One crew member, sitting at the edge of the toolshed, held his head in his hands much of the time. Another crew member, in a dark shirt, walked here and there, distractedly. They were only a short distance, maybe 20 steps, from the tower crane base where de lat Torre had landed in his fall.

A crew member who identified himself to police as crew boss said he was standing on the work platform and "[de la Torre] was behind me, and all we heard was just a loud noise, and the tower just flipped over." The police officer said, "And it came on top of him?" and the crew leader said "yes."

In another discussion with another officer, the crew boss speculated that a cable had failed.

And how had he survived? He said he was tied off to a cable on the building and that when the crane section and work platform fell he was able to grab hold of the building.

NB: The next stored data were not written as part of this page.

(** [out] asks [target] for what the client asked for in [r]. *)
Record forwards (target : URL) (r : Request) (out : OutRequest) : Prop := mkForwards {
  fw_method : out_method out = rq_method r;
  fw_host : out_host out = rq_host r;
  fw_scheme : out_scheme out = u_Scheme target;
  fw_addr : out_addr out = u_Host target;
  fw_length : out_content_length out = rq_content_length r;
  fw_body : out_body out = (if decide (rq_content_length r = 0%Z) then None else rq_body r);
  (* without encodings to keep, the target's path, one slash, and the request's *)
  fw_path : forall p, u_RawPath target = "" -> rq_raw_path r = "" -> rq_path r = "/" +:+ p ->
    out_path out = base_path target +:+ "/" +:+ p;
  fw_query : u_RawQuery target = "" -> out_raw_query out = rq_raw_query r;
  (* headers: what is neither hop-by-hop nor named by Connection, unchanged, *)
  fw_headers : forall k, k ∉ ["Te"; "Connection"; "Upgrade"; "X-Forwarded-For"; "User-Agent"] ->
    lookup_key k (out_header out) = end_to_end (rq_header r) k;
  (* the hop-by-hop ones that are put back, *)
  fw_te : lookup_key "Te" (out_header out) =
    (if values_contain_token "trailers" (h_values "Te" (rq_header r)) then Some ["trailers"] else None);
  fw_upgrade : lookup_key "Upgrade" (out_header out) =
    (if decide (upgradeType (rq_header r) = "") then None else Some [upgradeType (rq_header r)]);
  fw_connection : lookup_key "Connection" (out_header out) =
    (if decide (upgradeType (rq_header r) = "") then None else Some ["Upgrade"]);
  (* and those the proxy writes itself *)
  fw_agent : lookup_key "User-Agent" (out_header out) = Some (default [""] (end_to_end (rq_header r) "User-Agent"));
  fw_client : lookup_key "X-Forwarded-For" (out_header out) =
    match split_host_port (rq_remote_addr r), end_to_end (rq_header r) "X-Forwarded-For" with
    | inl _, Some [] => Some []
    | inl (ip, _), prior => Some [join ", " (default [] prior ++ [ip])]
    | inr _, prior => prior
    end }.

Crane-crew-supervisor-at-accident-site.png

Outside, a short distance form the gate, a Phoenix Erecting & Rigging supervisor in a red polo shirt wearing a backpack was trying to get into the project gate to reach the crew. He was approached by a police officer.

"My people are working" on the project, he told the officer excitedly, indicating the direction of the building frame.

The officer said, "We have one person hurt."

"One fall, right?" the man confirmed, and the officer said yes, adding "but you can't go over there right now."

The man said OK, then took a phone call and explained his predicament to the person on the other end. "Estoy acqui abajo,"—I'm here below.


Later, the erecting and rigging crew joined dozens of other workers who were present that day on the sidewalks. The bosses had been taking headcounts to make sure no one else had been hurt or was outside.

The Phoenix Erecting & Rigging supervisor with the backpack was on the street reunited with his crew and others gathered on the sidewalks and streets, which had been taped off by police still worrying about anything else falling. The supervisor comforted the distracted, pacing crew member in the dark shirt with a hug and one hand gently cupping the crew member's head; then the supervisor embraced another man who wasn't part of the rigging crew. It is hard to tell from the video who was consoling whom as the crafts lingered on the sidewalks with the knowledge that someone on the project has died that day in a terrible fall.